-- Opening Marker --

(** The directories [os.MkdirAll] makes sure of, outermost first. *)
Fixpoint ancestors (acc l : list ascii) : list string :=
  match l with
  | [] => [of_bytes (reverse acc)]
  | c :: l' =>
      if decide (c = slash) then
        match acc with
        | [] => ancestors [c] l'
        | a :: _ => if decide (a = slash) then ancestors (c :: acc) l'
                    else of_bytes (reverse acc) :: ancestors (c :: acc) l'
        end
      else ancestors (c :: acc) l'
  end.

Definition mkdir_one (p : string) (s : Sys ext) : option PathError * Sys ext :=
  match sys_fs s !! p, env_fault OpMkdir p (sys_ext s) with
  | Some f, _ => (if f_dir f then None else Some (mkPathError "mkdir" p (EOther "not a directory")), s)
  | None, Some t => (Some (mkPathError "mkdir" p (EOther t)), s)
  | None, None => (None, set_file p (Some (mkFile EmptyString true (env_now (sys_ext s)))) s)
  end.

Fixpoint mkdir_each (ps : list string) (s : Sys ext) : option PathError * Sys ext :=
  match ps with
  | [] => (None, s)
  | p :: ps' =>
      match mkdir_one p s with
      | (Some e, s') => (Some e, s')
      | (None, s') => mkdir_each ps' s'
      end
  end.

Definition os_ReadFile (p : string) : Go (PathError + string) := sys_read (read_file p).
Definition os_Stat (p : string) : Go (PathError + Z) := sys_read (stat_file p).

Definition os_WriteFile (p data : string) : Go (option PathError) :=
  run emit (EvFs OpWrite p); sys_step (write_file p data).
Definition os_Remove (p : string) : Go (option PathError) :=
  run emit (EvFs OpRemove p); sys_step (remove_file p).
Definition os_OpenExcl (p : string) : Go (option PathError) :=
  run emit (EvFs OpCreate p); sys_step (create_excl p).
Definition f_WriteString (p data : string) : Go unit :=
  run emit (EvFs OpWrite p); sys_step (append_file p data).
Definition os_MkdirAll (p : string) : Go (option PathError) :=
  run emit (EvFs OpMkdir p); sys_step (mkdir_each (ancestors [] (bytes p))).
(* ===== verification/Kube.v ===== *)
(** * The Kubernetes API client

    The objects the driver reads and writes, with the fields it uses, and the
    controller-runtime client as a parameter: [kube_do] answers an operation and
    may change the system.  The client is third-party code, so nothing is assumed
    of its answers except by the laws of [KubeKeeps] where a theorem asks for them.
    A Go error is its message. *)

From S2P Require Import Prelude GoStrings GoPath World.

Module Kube.

(** ** Objects *)

Record OwnerReference := mkOwner {
  or_apiVersion : string; or_kind : string; or_name : string; or_uid : string;
  or_controller : option bool; or_blockOwnerDeletion : option bool }.

Record ObjectMeta := mkMeta {
  om_name : string; om_namespace : string; om_labels : gmap string string;
  om_owners : list OwnerReference; om_resourceVersion : string }.

Record ConfigMap := mkConfigMap { cm_data : gmap string string }.

Record Secret := mkSecret { sec_meta : ObjectMeta; sec_type : string; sec_data : gmap string string }.

Record DaemonSet := mkDaemonSet { ds_uid : string }.

(** A resource quantity is what [resource.ParseQuantity] returns; its value is not
    looked at. *)
Record ResourceRequirements := mkResources {
  rr_requests : option (gmap string string); rr_limits : option (gmap string string) }.

Record VolumeMount := mkVolumeMount {
  vm_name : string; vm_mountPath : string; vm_readOnly : bool; vm_propagation : option string }.

Record Probe := mkProbe { pr_exec : list string; pr_initialDelaySeconds : Z }.

Record Container := mkContainer {
  ct_name : string; ct_image : string; ct_args : list string; ct_env : list (string * string);
  ct_mounts : list VolumeMount; ct_privileged : option bool; ct_readiness : option Probe;
  ct_resources : option ResourceRequirements; ct_restartPolicy : option string }.

Inductive VolumeSource :=
| VSSecret (secretName : string)
| VSHostPath (path type : string)
| VSConfigMap (name : string).

Record Volume := mkVolume { vol_name : string; vol_source : VolumeSource }.

Record PodSpec := mkPodSpec {
  ps_nodeName : string; ps_terminationGrace : option Z; ps_runAsUser : option Z; ps_runAsGroup : option Z;
  ps_initContainers : list Container; ps_containers : list Container; ps_volumes : list Volume }.

Record PodCondition := mkCondition { pc_type : string; pc_status : string }.

Record Pod := mkPod { pod_meta : ObjectMeta; pod_spec : PodSpec; pod_conditions : list PodCondition }.

Record PersistentVolume := mkPV {
  pv_storageClassName : string; pv_claimRef : option (string * string); pv_csiHandle : option string }.

Record PersistentVolumeClaim := mkPVC { pvc_storageClassName : option string }.

Record StorageClass := mkSC { sc_parameters : gmap string string }.

(** A Go map read with a missing key is the zero value. *)
Definition go_get (m : gmap string string) (k : string) : string := default EmptyString (m !! k).

(** ** The client *)

Inductive kube_op : Type → Type :=
| GetConfigMap (ns name : string) : kube_op (string + ConfigMap)
| GetSecret (ns name : string) : kube_op (string + Secret)
| CreateSecret (s : Secret) : kube_op (string + unit)
| UpdateSecret (s : Secret) : kube_op (string + unit)
| DeleteSecret (ns name : string) : kube_op (string + unit)
| GetPod (ns name : string) : kube_op (string + Pod)
| CreatePodOp (p : Pod) : kube_op (string + unit)
| DeletePod (ns name : string) (grace : option Z) (propagation : option string) : kube_op (string + unit)
| GetDaemonSet (ns name : string) : kube_op (string + DaemonSet)
| GetPV (name : string) : kube_op (string + PersistentVolume)
| ListPV : kube_op (string + list PersistentVolume)
| GetPVC (ns name : string) : kube_op (string + PersistentVolumeClaim)
| GetStorageClass (name : string) : kube_op (string + StorageClass).

(** What an operation is recorded as: verb, kind, namespace, name. *)
Definition op_label {A} (op : kube_op A) : string * string * string * string :=
  match op with
  | GetConfigMap ns n => ("get", "ConfigMap", ns, n)
  | GetSecret ns n => ("get", "Secret", ns, n)
  | CreateSecret s => ("create", "Secret", om_namespace (sec_meta s), om_name (sec_meta s))
  | UpdateSecret s => ("update", "Secret", om_namespace (sec_meta s), om_name (sec_meta s))
  | DeleteSecret ns n => ("delete", "Secret", ns, n)
  | GetPod ns n => ("get", "Pod", ns, n)
  | CreatePodOp p => ("create", "Pod", om_namespace (pod_meta p), om_name (pod_meta p))
  | DeletePod ns n None _ => ("delete", "Pod", ns, n)
  | DeletePod ns n (Some _) _ => ("force-delete", "Pod", ns, n)
  | GetDaemonSet ns n => ("get", "DaemonSet", ns, n)
  | GetPV n => ("get", "PersistentVolume", "", n)
  | ListPV => ("list", "PersistentVolume", "", "")
  | GetPVC ns n => ("get", "PersistentVolumeClaim", ns, n)
  | GetStorageClass n => ("get", "StorageClass", "", n)
  end.

Class KubeClient `{E : !Environment} :=
  kube_do : ∀ {A : Type}, kube_op (string + A) → Sys ext → (string + A) * Sys ext.

(** [resource.ParseQuantity] of apimachinery; [None] is its error. *)
Class QuantityParser := ParseQuantity : string → option string.

Section client.
Context `{E : !Environment, C : !KubeClient}.

Definition kube_event {A} (op : kube_op (string + A)) (r : string + A) : event :=
  let l := op_label op in
  EvKube l.1.1.1 l.1.1.2 l.1.2 l.2 (match r with inl e => Some e | inr _ => None end).

Definition kube {A} (op : kube_op (string + A)) : Go (string + A) :=
  do r <- sys_step (kube_do op);
  run emit (kube_event op r);
  ret r.

(** The client's calls leave the node's files that satisfy [K] alone. *)
Class KubeKeeps (K : string → Prop) :=
  kube_keeps A (op : kube_op (string + A)) s p : K p → sys_fs (kube_do op s).2 !! p = sys_fs s !! p.

Lemma keeps_kube K `{!KubeKeeps K} {A} (op : kube_op (string + A)) : respects (keeps K) (kube op).
Proof. intros w p Hp. unfold w_fs. simpl. by apply kube_keeps. Qed.

Lemma emits_kube P `{!Stackable P} {A} (op : kube_op (string + A)) :
  (∀ r, P [kube_event op r]) → respects (emits P) (kube op).
Proof.
  intros HP. apply respects_bind; [apply _|by apply emits_sys_step|intros r].
  apply respects_bind; [apply _|by apply emits_emit|]. intros _. apply respects_ret, _.
Qed.

End client.

Arguments KubeKeeps {E C} K.

#[export] Hint Resolve keeps_kube emits_kube : go.

End Kube.
Export Kube.
(* ===== verification/Zerofs.v ===== *)
(** * Per-volume ZeroFS pods (pkg/csi/zerofs.go)

    [CreatePod] renders the ZeroFS configuration into a secret and makes sure that
    the volume's pod runs, ready, on the node; [RemovePod] takes both away again.
    The receiver's fields are the client (a parameter) and the namespace; its
    context is part of the environment.  Logging is not modelled. *)

From S2P Require Import Prelude GoStrings GoPath World Kube Template.

Local Open Scope Z_scope.

Module Zerofs.

Definition ZeroFSBaseDir : string := "/var/lib/kubelet/plugins/zerofs.csi.driver".
Definition ZeroFSDefaultImage : string := "ghcr.io/barre/zerofs:0.16.2".
Definition EnvoyDefaultImage : string := "envoyproxy/envoy-distroless:v1.34.4".

Record zerofsMounter := mkMounter { zm_namespace : string }.

Definition NewZeroFSMounter (namespace : string) : zerofsMounter := mkMounter namespace.

(** ** The configuration file *)

(** In the lines below an apostrophe stands for a double quote. *)
Definition quoted (s : string) : string :=
  of_bytes ((λ c, if decide (c = byte 39) then byte 34 else c) <$> bytes s).

Definition template_lines : list string :=
  [ "[cache]";
    "dir = '{{.CacheDir}}'";
    "disk_size_gb = {{.CacheDiskSizeGB}}";
    "memory_size_gb = {{.CacheMemorySizeGB}}";
    "";
    "[storage]";
    "url = '{{.StorageURL}}'";
    "encryption_password = '{{.EncryptionPassword}}'";
    "";
    "[servers.ninep]";
    "addresses = []";
    "unix_socket = '{{.BaseDir}}/zerofs-{{.VolumeID}}.9p.sock'";
    "";
    "[servers.nbd]";
    "addresses = []";
    "unix_socket = '{{.BaseDir}}/zerofs-{{.VolumeID}}.nbd.sock'";
    "";
    "[aws]";
    "secret_access_key = '{{.AWSSecretAccessKey}}'";
    "access_key_id = '{{.AWSAccessKeyID}}'";
    "default_region = '{{.AWSDefaultRegion}}'";
    "allow_http = '{{.AWSAllowHTTP}}'";
    "endpoint = '{{.AWSEndpoint}}'";
    "";
    "[lsm]";
    "l0_max_ssts = {{.LsmL0MaxSsts}}";
    "max_unflushed_gb = {{.LsmMaxUnflushedGB}}";
    "max_concurrent_compactions = {{.LsmMaxConcurrentCompactions}}";
    "flush_interval_secs = {{.LsmFlushIntervalSecs}}";
    "";
    "[filesystem]";
    "max_size_gb = {{.FilesystemMaxSizeGB}}" ].
(* ===== verification/S3.v ===== *)
(** * Deleting a volume's objects (pkg/csi/s3_cleanup.go)

    The AWS client is third-party code and a parameter, [S3Client]: listing one page
    with the paginator's token, and deleting a batch of keys, whose answer lists the
    keys that could not be deleted.  The loop over the pages ends when the paginator
    says so; [fuel] bounds it in the model and [None] means it ran out. *)

From S2P Require Import Prelude GoStrings GoPath GoUrl World.

Module S3.

Record s3DeleteConfig := mkS3Config {
  sc_Endpoint : string; sc_Region : string; sc_AllowHTTP : bool;
  sc_AccessKeyID : string; sc_SecretKey : string; sc_UsePathStyle : bool }.

Record s3Location := mkLocation { sl_Bucket : string; sl_Prefix : string }.

Inductive s3_error :=
| ErrURL                            (** [url.Parse] failed *)
| ErrScheme (scheme : string)
| ErrURLBucket (storageURL : string)
| ErrEndpoint
| ErrInsecure (endpoint : string)
| ErrBucket
| ErrEmptyPrefix (bucket : string)
| ErrSDK (msg : string).            (** an error of the AWS client *)

Definition parseS3Location (storageURL : string) : s3_error + s3Location :=
  match Parse_url storageURL with
  | None => inl ErrURL
  | Some u =>
      if decide (u_scheme u ≠ "s3") then inl (ErrScheme (u_scheme u))
      else
        let bucket := u_host u in
        if decide (bucket = EmptyString) then inl (ErrURLBucket storageURL)
        else inr (mkLocation bucket (TrimPrefix (u_path u) slash_s))
  end.

Definition joinS3Prefix (basePrefix volumeID : string) : string :=
  let basePrefix := TrimByte slash (TrimSpace basePrefix) in
  let volumeID := TrimByte slash (TrimSpace volumeID) in
  if decide (basePrefix = EmptyString) then volumeID else PathJoin [basePrefix; volumeID].

(** ** The client *)

(** A page of a listing: the keys (a key may be missing) and the token of the next
    page, if the paginator has more pages. *)
Record Page := mkPage { pg_contents : list (option string); pg_next : option string }.

Class S3Client `{E : !Environment} := {
  (** [config.LoadDefaultConfig] *)
  s3_load : s3DeleteConfig → ext → option string;
  (** [NextPage] of the paginator: bucket, prefix, token *)
  s3_list : s3DeleteConfig → string → string → option string → Sys ext → (string + Page) * Sys ext;
  (** [DeleteObjects]: bucket and keys; the keys of the answer's error entries *)
  s3_delete : s3DeleteConfig → string → list string → Sys ext → (string + list string) * Sys ext;
}.

Section s3.
Context `{E : !Environment, SC : !S3Client}.

Definition s3_err {A} (r : string + A) : option string := match r with inl e => Some e | inr _ => None end.

Definition NextPage (cfg : s3DeleteConfig) (bucket prefix : string) (token : option string) : Go (string + Page) :=
  do r <- sys_step (s3_list cfg bucket prefix token);
  run emit (EvS3 "list" bucket [prefix] (s3_err r));
  ret r.

Definition DeleteObjects (cfg : s3DeleteConfig) (bucket : string) (keys : list string)
    : Go (string + list string) :=
  do r <- sys_step (s3_delete cfg bucket keys);
  run emit (EvS3 "delete" bucket keys (s3_err r));
  ret r.

(** The objects of a page that have a key. *)
Definition page_keys (p : Page) : list string :=
  omap (λ k, match k with Some s => if decide (s = EmptyString) then None else Some s | None => None end)
    (pg_contents p).

(** The loop over the pages. *)
Fixpoint deletePages (fuel : nat) (cfg : s3DeleteConfig) (bucket prefix : string) (token : option string)
    : Go (option (s3_error + unit)) :=
  match fuel with
  | O => ret None
  | S fuel' =>
      do r <- NextPage cfg bucket prefix token;
      match r with
      | inl err => ret (Some (inl (ErrSDK err)))
      | inr page =>
          let next := match pg_next page with
                      | None => ret (Some (inr tt))
                      | Some t => deletePages fuel' cfg bucket prefix (Some t)
                      end in
          match pg_contents page with
          | [] => next
          | _ =>
              do d <- DeleteObjects cfg bucket (page_keys page);
              match d with
              | inl err => ret (Some (inl (ErrSDK err)))
              | inr _ => next
              end
          end
      end
  end.

Definition deleteS3Prefix (fuel : nat) (cfg : s3DeleteConfig) (loc : s3Location)
    : Go (option (s3_error + unit)) :=
  if decide (sc_Endpoint cfg = EmptyString) then ret (Some (inl ErrEndpoint)) else
  let region := if decide (sc_Region cfg = EmptyString) then "us-east-1" else sc_Region cfg in
  let cfg := mkS3Config (sc_Endpoint cfg) region (sc_AllowHTTP cfg) (sc_AccessKeyID cfg)
               (sc_SecretKey cfg) (sc_UsePathStyle cfg) in
  if negb (sc_AllowHTTP cfg) && HasPrefix (sc_Endpoint cfg) "http://"
  then ret (Some (inl (ErrInsecure (sc_Endpoint cfg)))) else
  if decide (sl_Bucket loc = EmptyString) then ret (Some (inl ErrBucket)) else
  if decide (TrimSpace (sl_Prefix loc) = EmptyString)
  then ret (Some (inl (ErrEmptyPrefix (sl_Bucket loc)))) else
  do lerr <- sys_read (λ s, s3_load cfg (sys_ext s));
  match lerr with
  | Some err => ret (Some (inl (ErrSDK err)))
  | None => deletePages fuel cfg (sl_Bucket loc) (TrimSpace (sl_Prefix loc)) None
  end.

End s3.

End S3.
Export S3.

-- Closing Marker --

Look above for the line with "let next := match pg_next page with" and the line with "match d with". Write out those two lines and all the lines between them, exactly, and no others.

          let next := match pg_next page with
                      | None => ret (Some (inr tt))
                      | Some t => deletePages fuel' cfg bucket prefix (Some t)
                      end in
          match pg_contents page with
          | [] => next
          | _ =>
              do d <- DeleteObjects cfg bucket (page_keys page);
              match d with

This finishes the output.